UN regulators respond to ‘incompetence’ claim by clamping down on approvals
Nearly a third of all projects reviewed under the Clean Development Mechanism (CDM) were rejected or sent for further review recently by the UN regulators administering the scheme.
The number, a huge jump compared with previous months, is seen as the regulators' response to recent criticism that the scheme is plagued with incompetence and fraud. In June, one senior figure associated with the CDM said up to 20 per cent of the credits currently sold may have been off the back of bogus projects that do not contribute to emission reduction.
The CDM, one of the central market-based mechanisms to be born of the Kyoto Protocol, allows polluters in wealthy countries to buy credits to emit carbon from the CDM, with proceeds used to fund environmentally sound projects in developing nations where the cost of these projects would normally be beyond reach.
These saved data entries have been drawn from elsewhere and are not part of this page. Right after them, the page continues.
(** On a well-formed level [CacheLevel::access] is defined and keeps the
    level well formed. *)
Lemma CacheLevel_access_total L address isWrite :
  level_wf L ->
  exists set q o,
    sets L !! set_of L address = Some set
    /\ fifo_queues L !! set_of L address = Some q
    /\ set_wf (policy L) (Z.to_nat (associativity L)) set q
    /\ set_access (policy L) set q (getTag ilog2 L address)
         (wrap (access_counter L + 1)) isWrite = Some o
    /\ CacheLevel_access ilog2 L address isWrite =
       Some (out_hit o, level_after L (set_of L address) o)
    /\ level_wf (level_after L (set_of L address) o).
Proof.
  intros (Hn & Ha & Hlen & Hall).
  pose proof (set_of_lt L address Hn) as Hlt. rewrite <- Hlen in Hlt.
  destruct (lookup_lt_is_Some_2 _ _ Hlt) as [set Hs].
  destruct (Forall2_lookup_l _ _ _ _ _ Hall Hs) as (q & Hq & Hwf).
  destruct (set_access_total (policy L) _ set q (getTag ilog2 L address)
              (wrap (access_counter L + 1)) isWrite Hwf ltac:(lia))
    as (o & Ho & _ & _ & Hwf').
  exists set, q, o.
  split; [exact Hs|]. split; [exact Hq|]. split; [exact Hwf|]. split; [exact Ho|].
  split.
  - rewrite (CacheLevel_access_set L address isWrite set q); [|lia|exact Hs|exact Hq].
    rewrite Ho. reflexivity.
  - unfold level_wf, level_after. cbn [num_sets associativity sets fifo_queues policy].
    split; [exact Hn|]. split; [exact Ha|].
    split; [rewrite length_insert; exact Hlen|].
    apply Forall2_insert; assumption.
Qed.

Lemma CacheLevel_new_fields nm sz bs assoc pol lat L :
  CacheLevel_new nm sz bs assoc pol lat = Some L ->
  L = mkLevel nm sz bs assoc (sz / bs / assoc) (sz / bs)
        (replicate (Z.to_nat (sz / bs / assoc))
           (replicate (Z.to_nat assoc) CacheLine_new))
        (replicate (Z.to_nat (sz / bs / assoc)) [])
        pol CacheStats_new 0 lat.
Proof.
  unfold CacheLevel_new. destruct ((bs =? 0) || (assoc =? 0)); [discriminate|].
  intros H. injection H as <-. reflexivity.
Qed.

(** A constructed level with at least one set is well formed. *)
Lemma CacheLevel_new_wf nm sz bs assoc pol lat L :
  CacheLevel_new nm sz bs assoc pol lat = Some L ->
  0 < sz / bs / assoc -> 0 < assoc ->
  level_wf L.
Proof.
  unfold CacheLevel_new. intros H Hn Ha.
  destruct ((bs =? 0) || (assoc =? 0)); [discriminate|]. injection H as <-.
  unfold level_wf. cbn. repeat split; try assumption.
  - apply length_replicate.
  - apply Forall2_replicate. split; [apply length_replicate|].
    intros _. split; [|constructor].
    clear. induction (Z.to_nat assoc) as [|n IH]; simpl; auto.
Qed.

(** *** Write-backs and dirty bits *)

Lemma wrap_succ_neq_any x : wrap (x + 1) <> x.
Proof.
  intros H. destruct (Z.le_gt_cases 0 x) as [H0|H0].
  - destruct (Z.lt_ge_cases x SIZE_MAX1) as [H1|H1].
    + apply (wrap_succ_neq x); [split; assumption|exact H].
    + pose proof (wrap_range (x + 1)) as [_ Hr]. lia.
  - pose proof (wrap_range (x + 1)) as [Hr _]. lia.
Qed.

(** C6. An access to a well-formed level hits or misses in one way of the
    set of the address. [write_backs] grows by one exactly when the access
    misses and the line it replaces is valid and dirty, and is unchanged
    otherwise. The line of that way is dirty afterwards if it was dirty and
    is hit, or if the access is a write; a line installed by a read miss is
    clean; no other line changes. *)
Theorem C6_write_back_dirty L address isWrite :
  level_wf L ->
  let s := set_of L address in
  let tg := getTag ilog2 L address in
  exists hit L' set way old new,
    CacheLevel_access ilog2 L address isWrite = Some (hit, L')
    /\ sets L !! s = Some set
    /\ line_at L s way = Some old
    /\ line_at L' s way = Some new
    /\ (if hit then find_hit set tg 0 = Some (way, old)
        else find_hit set tg 0 = None
             /\ option_map fst (findVictim L s) = Some way)
    /\ write_backs (stats L') =
       (if negb hit && valid old && dirty old
        then wrap (write_backs (stats L) + 1) else write_backs (stats L))
    /\ (write_backs (stats L') = wrap (write_backs (stats L) + 1)
        <-> hit = false /\ valid old = true /\ dirty old = true)
    /\ valid new = true
    /\ dirty new = (if hit then dirty old || isWrite else isWrite)
    /\ (forall j k, (j, k) <> (s, way) -> line_at L' j k = line_at L j k).
Proof.
  intros Hwf s tg.
  destruct (CacheLevel_access_total L address isWrite Hwf)
    as (set & q & o & Hs & Hq & Hswf & Ho & Hacc & _).
  destruct Hwf as (Hn & Ha & Hlen & _).
  destruct (set_access_total (policy L) _ set q tg (wrap (access_counter L + 1))
              isWrite Hswf ltac:(lia)) as (o' & Ho' & Hold & Hcase & _).
  fold tg in Ho. rewrite Ho in Ho'. injection Ho' as <-.
  fold s in Hs, Hq, Hacc.
  assert (Hslt : (s < length (sets L))%nat) by (eapply lookup_lt_Some; exact Hs).
  assert (Hwlt : (out_way o < length set)%nat) by (eapply lookup_lt_Some; exact Hold).
  assert (Hset' : sets (level_after L s o) !! s = Some (out_set o)).
  { cbn. apply list_lookup_insert_eq. exact Hslt. }
  assert (Hwb : write_backs (stats (level_after L s o)) =
                (if negb (out_hit o) && valid (out_old o) && dirty (out_old o)
                 then wrap (write_backs (stats L) + 1) else write_backs (stats L)))
    by reflexivity.
  assert (Hother : forall new j k,
             out_set o = <[out_way o := new]> set ->
             (j, k) <> (s, out_way o) ->
             line_at (level_after L s o) j k = line_at L j k).
  { intros new j k Hos Hne. unfold line_at. cbn [sets level_after].
    destruct (Nat.eq_dec j s) as [->|Hj].
    - rewrite list_lookup_insert_eq, Hs by exact Hslt. rewrite Hos.
      apply list_lookup_insert_ne. congruence.
    - rewrite list_lookup_insert_ne by congruence. reflexivity. }
  destruct (out_hit o) eqn:Eh.
  - destruct Hcase as (Hfind & Hos & _).
    exists true, (level_after L s o), set, (out_way o), (out_old o),
      (mkLine true (if isWrite then true else dirty (out_old o)) (tag (out_old o))
         (wrap (access_counter L + 1))).
    split; [exact Hacc|]. split; [exact Hs|].
    split; [unfold line_at; rewrite Hs; exact Hold|].
    split; [unfold line_at; rewrite Hset', Hos; apply list_lookup_insert_eq, Hwlt|].
    split; [exact Hfind|]. split; [exact Hwb|].
    split.
    { rewrite Hwb. simpl. split; [|intros [? _]; discriminate].
      intros H. symmetry in H. exfalso. exact (wrap_succ_neq_any _ H). }
    split; [reflexivity|].
    split; [simpl; destruct isWrite, (dirty (out_old o)); reflexivity|].
    intros j k. apply (Hother _ j k Hos).
  - destruct Hcase as (Hfind & Hvic & Hos).
    exists false, (level_after L s o), set, (out_way o), (out_old o),
      (mkLine true isWrite tg (wrap (access_counter L + 1))).
    split; [exact Hacc|]. split; [exact Hs|].
    split; [unfold line_at; rewrite Hs; exact Hold|].
    split; [unfold line_at; rewrite Hset', Hos; apply list_lookup_insert_eq, Hwlt|].
    split.
    { split; [exact Hfind|].
      rewrite (findVictim_victim_of L s set q Hs Hq).
      destruct (victim_of (policy L) set q) as [[v q1]|]; [exact Hvic|discriminate]. }
    split; [exact Hwb|].
    split.
    { rewrite Hwb. simpl.
      destruct (valid (out_old o)), (dirty (out_old o)); simpl;
        (split; [intros H; try (symmetry in H; exfalso; exact (wrap_succ_neq_any _ H)); auto
                |intros (_ & ? & ?); try discriminate; reflexivity]). }
    split; [reflexivity|]. split; [reflexivity|].
    intros j k. apply (Hother _ j k Hos).
Qed.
One criticism of the CDM is that many of the projects it has backed do not pass the test for ‘additionality’ – that is, they are not dependent on CDM finance and would go ahead anyway.
Hence, as part of their crackdown, CDM regulators have recently rejected a wind farm in India and factories in India, Brazil and Malaysia which were designed to operate on biowaste.
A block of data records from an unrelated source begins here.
Lemma Qmax4_eq a b c d m :
  a <= m -> b <= m -> c <= m -> d <= m ->
  a == m \/ b == m \/ c == m \/ d == m ->
  Qmax4 a b c d == m.
Proof.
  intros Ha Hb Hc Hd Hm. unfold Qmax4.
  destruct (Q.max_spec a b) as [[H1 E1]|[H1 E1]],
           (Q.max_spec c d) as [[H2 E2]|[H2 E2]],
           (Q.max_spec (Qmax a b) (Qmax c d)) as [[H3 E3]|[H3 E3]];
    rewrite E3; rewrite ?E1, ?E2 in *;
    destruct Hm as [Hm|[Hm|[Hm|Hm]]]; lra.
Qed.

Lemma placement_far_corner rot x y r :
  left r == 0 -> bottom r == 0 -> 0 <= right r -> 0 <= top r ->
  fst (placed_upper_right (cell_transform rot (height r) (x, y)) r)
    == x + (if rot then height r else width r) /\
  snd (placed_upper_right (cell_transform rot (height r) (x, y)) r)
    == y + (if rot then width r else height r).
Proof.
  intros Hl Hb Hr Ht.
  unfold placed_upper_right, cell_transform, translate, rotate90,
    Transformation_id, apply_on, height, width.
  destruct rot; cbn [fst snd ta tb tc td te tf];
    split; apply Qmax4_eq; lra.
Qed.

(** For a page whose box has its lower-left corner at the origin, placed on
    a grid whose cells have the size of the page (turned when rotated),
    every card covers its cell exactly: its box reaches from the origin of
    its cell to the origin of the cell one column and one row further. *)
Theorem impose_side_cards_fill_cells w p sw sh cols rows mx my (rot : bool) col row
  (Hl : left (mediabox p) == 0) (Hb : bottom (mediabox p) == 0)
  (Hr : 0 <= right (mediabox p)) (Ht : 0 <= top (mediabox p))
  (Hc : (0 <= col < cols)%Z) (Hrw : (0 <= row < rows)%Z) :
  let box := mediabox p in
  let cw := if rot then height box else width box in
  let ch := if rot then width box else height box in
  exists T,
    nth_error
      (merged (snd (impose_side w p sw sh cols rows mx my cw ch rot)))
      (Z.to_nat (row * cols + col)) = Some (p, T) /\
    fst (placed_lower_left T box) == fst (cell_origin mx my cw ch col row) /\
    snd (placed_lower_left T box) == snd (cell_origin mx my cw ch col row) /\
    fst (placed_upper_right T box)
      == fst (cell_origin mx my cw ch (col + 1) (row + 1)) /\
    snd (placed_upper_right T box)
      == snd (cell_origin mx my cw ch (col + 1) (row + 1)).
Proof.
  cbv zeta. eexists. split.
  - rewrite impose_side_merged.
    rewrite nth_error_map, (nth_error_cells cols rows col row Hc Hrw).
    reflexivity.
  - cbn [fst snd]. unfold cell_origin at 1 3 5 7.
    destruct (placement_on_origin rot
                (mx + inject_Z col *
                        (if rot then height (mediabox p)
                         else width (mediabox p)))
                (my + inject_Z row *
                        (if rot then width (mediabox p)
                         else height (mediabox p)))
                (mediabox p) Hl Hb Hr Ht) as [L1 L2].
    destruct (placement_far_corner rot
                (mx + inject_Z col *
                        (if rot then height (mediabox p)
                         else width (mediabox p)))
                (my + inject_Z row *
                        (if rot then width (mediabox p)
                         else height (mediabox p)))
                (mediabox p) Hl Hb Hr Ht) as [U1 U2].
    rewrite L1, L2, U1, U2. unfold cell_origin. cbn [fst snd].
    rewrite !inject_Z_plus.
    repeat split; try reflexivity; ring.
Qed.

Lemma impose_side_cards_fill_cells_witness :
  exists T,
    nth_error
      (merged (snd (impose_side [] (card_page 90 50) 600 800 4 3 10 20
                      (height (mediabox (card_page 90 50)))
                      (width (mediabox (card_page 90 50))) true)))
      6 = Some (card_page 90 50, T) /\
    fst (placed_upper_right T (mediabox (card_page 90 50)))
    == 10 + 3 * height (mediabox (card_page 90 50)).
Proof.
  destruct (impose_side_cards_fill_cells [] (card_page 90 50) 600 800 4 3
              10 20 true 2 1) as (T & Hn & _ & _ & Hx & _);
    try reflexivity; try (vm_compute; discriminate); try lia.
  exists T. split; [exact Hn|].
  rewrite Hx. unfold cell_origin. cbn [fst]. reflexivity.
Defined.

(** ** The enumerator in terms of sizes *)



(** ** Runs of the program, further *)

(** On the rational reading the cropped page has exactly the size the
    enumerator tried, and the invariant error is out of reach.  In binary64
    it is not: the two sizes are computed by different roundings. *)
Lemma exact_main_never_invariant_violation args reader :
  main args reader <> Raise InvariantViolation.
Proof.
  intro E. pose proof (main_runs args reader) as H. rewrite E in H.
  inversion H as [| | | | |f b rest sw sh bst f' b' _ _ _ _ Hb Ha Hlow|].
  destruct (selected_grid_fits _ _ _ _ _ _ _ Hb Ha) as [Fw Fh].
  unfold usable_w_of, usable_h_of in Fw, Fh.
  destruct Hlow as [Hlow|Hlow].
  - set (g := inject_Z (cols bst) * _) in *.
    assert (Hm : fst (min_margins_mm args) * MM_TO_PT <= (sw - g) / 2)
      by (apply Qle_shift_div_l; lra).
    lra.
  - set (g := inject_Z (rows bst) * _) in *.
    assert (Hm : snd (min_margins_mm args) * MM_TO_PT <= (sh - g) / 2)
      by (apply Qle_shift_div_l; lra).
    lra.
Qed.

(** The two earliest exits: the run raises the too-few-pages error exactly
    when the input has fewer than two pages, whatever the arguments, and the
    unknown-format error exactly when it has two pages or more and the paper
    name is not in the table. *)
Theorem main_early_exits args reader :
  (main args reader = Raise TooFewPages <-> (List.length reader < 2)%nat) /\
  (main args reader = Raise UnknownFormat <->
   (2 <= List.length reader)%nat /\
   get_sheet_size (arg_paper args) = Raise UnknownFormat).
Proof.
  pose proof (main_runs args reader) as R. split; split.
  - intro E. rewrite E in R. now inversion R.
  - intro Hl.
    destruct R as [Hl'|f' b' rest' Hr' Hs'|f' b' rest' sw' sh' Hr' Hs' Hu'
                  |f' b' rest' sw' sh' Hr' Hs' Hw' Hh' He'
                  |f' b' rest' sw' sh' bst Hr' Hs' Hw' Hh' Hb' Ha'
                  |f' b' rest' sw' sh' bst f2 b2 Hr' Hs' Hw' Hh' Hb' Ha' Hlow
                  |out f' b' sw' sh' [[rest' Hr'] _ _ _ _ _ _ _ _ _ _ _ _]];
      try reflexivity; exfalso; rewrite Hr' in Hl; simpl in Hl; lia.
  - intro E. rewrite E in R.
    inversion R as [|f b rest Hr Hs| | | | |]. subst reader.
    split; [simpl; lia|assumption].
  - intros [Hl Hs].
    destruct R as [Hl'|f' b' rest' Hr' Hs'|f' b' rest' sw' sh' Hr' Hs' Hu'
                  |f' b' rest' sw' sh' Hr' Hs' Hw' Hh' He'
                  |f' b' rest' sw' sh' bst Hr' Hs' Hw' Hh' Hb' Ha'
                  |f' b' rest' sw' sh' bst f2 b2 Hr' Hs' Hw' Hh' Hb' Ha' Hlow
                  |out f' b' sw' sh' [[rest' Hr'] Hs' _ _ _ _ _ _ _ _ _ _ _]];
      try reflexivity; exfalso; try lia; congruence.
Qed.

Lemma main_early_exits_witness :
  main default_args [] = Raise TooFewPages /\
  main (args_with_margins "Letter" 5 5) [card_page 90 50; card_page 90 50]
  = Raise UnknownFormat.
Proof.
  split.
  - apply (main_early_exits default_args []). simpl. lia.
  - apply (main_early_exits (args_with_margins "Letter" 5 5)
             [card_page 90 50; card_page 90 50]).
    split; [simpl; lia|reflexivity].
Defined.


Lemma run_best_viable args reader out front back sw sh :
  run_ok args reader out front back sw sh ->
  viable (width (mediabox front)) (height (mediabox front))
    (usable_w_of args sw) (usable_h_of args sh) (best out).
Proof.
  intros [_ _ _ _ Hb _ _ _ _ _ _ _ _].
  apply select_best_Ok in Hb. destruct Hb as [Hin _].
  now apply enumerated_viable.
Qed.


(** A run that returns has written two sheets, the front one and the back
    one, each of the size of the paper and each holding as many placements
    as the capacity of the selected scenario, which is at least one; the
    front sheet holds the front page only and the back sheet the back page
    only, both as cropped. *)
Theorem main_output_sheets args reader out
  (H : main args reader = Ok out) :
  exists sheet_w sheet_h front_sheet back_sheet,
    get_sheet_size (arg_paper args) = Ok (sheet_w, sheet_h) /\
    written out = [front_sheet; back_sheet] /\
    sheet_width front_sheet = sheet_w /\ sheet_height front_sheet = sheet_h /\
    sheet_width back_sheet = sheet_w /\ sheet_height back_sheet = sheet_h /\
    (1 <= capacity (best out))%Z /\
    List.length (merged front_sheet) = Z.to_nat (capacity (best out)) /\
    List.length (merged back_sheet) = Z.to_nat (capacity (best out)) /\
    Forall (fun pl => fst pl = front_after out) (merged front_sheet) /\
    Forall (fun pl => fst pl = back_after out) (merged back_sheet).
Proof.
  destruct (main_Ok_inv _ _ _ H) as (f & b & sw & sh & R).
  pose proof (run_best_viable _ _ _ _ _ _ _ R) as V.
  destruct V as [_ _ _ _ _ _ _ Hc Hr Hcap].
  destruct R as [_ Hs _ _ _ _ _ _ _ _ _ _ Hw].
  exists sw, sh. eexists. eexists.
  split; [exact Hs|]. split; [exact Hw|].
  repeat (split; [reflexivity|]).
  split; [rewrite Hcap; nia|].
  rewrite !impose_side_merged, !List.length_map, !length_cells, Hcap.
  split; [nia|]. split; [nia|].
  split; apply Forall_forall; intros pl Hin; apply in_map_iff in Hin;
    destruct Hin as (c & <- & _); reflexivity.
Qed.

Lemma main_output_sheets_witness :
  exists out front_sheet back_sheet,
    main default_args [card_page 90 50; card_page 90 50] = Ok out /\
    written out = [front_sheet; back_sheet] /\
    List.length (merged front_sheet) = 12%nat /\
    List.length (merged back_sheet) = 12%nat.
Proof.
  destruct (main default_args [card_page 90 50; card_page 90 50])
    as [out|e] eqn:E; [|vm_compute in E; discriminate E].
  destruct (main_output_sheets _ _ _ E)
    as (sw & sh & fs & bs & _ & Hw & _ & _ & _ & _ & _ & Lf & Lb & _).
  assert (Hc : capacity (best out) = 12%Z).
  { vm_compute in E. injection E as <-. reflexivity. }
  rewrite Hc in Lf, Lb.
  exists out, fs, bs. repeat split; assumption.
Defined.





Lemma scaled_le_iff w m :
  w * MM_TO_PT - 2 * (m * MM_TO_PT) <= 0 <-> w <= 2 * m.
Proof.
  assert (P : 0 < MM_TO_PT) by reflexivity.
  split; intro H.
  - destruct (Qlt_le_dec (2 * m) w) as [Hlt|Hle]; [|assumption].
    pose proof (Qmult_lt_compat_r _ _ MM_TO_PT P Hlt). lra.
  - pose proof (Qmult_le_compat_r _ _ MM_TO_PT H (Qlt_le_weak _ _ P)). lra.
Qed.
Those pitching the projects for CDM funds say that the system is biased against small projects where CDM funds could be truly transformative because it costs the same to put a small project through the CDM approval process as a large one.
The actions have disrupted the nascent carbon markets in Europe and Chicago, where carbon is priced at about €20 (£16) a tonne. The UN issued credits last year worth up to $1.8bn (£900m). The global carbon market will see 4.2 billion tonnes of carbon emissions transacted during 2008, up 56 per cent from last year, according to market analysts at Point Carbon. At today’s prices, that would make the market worth $92bn.
If the CDM were to be discredited entirely, polluters could no longer buy carbon credits and would each have to cut their own emissions which, according to most analysts, would cause significant rises in the price of goods to consumers.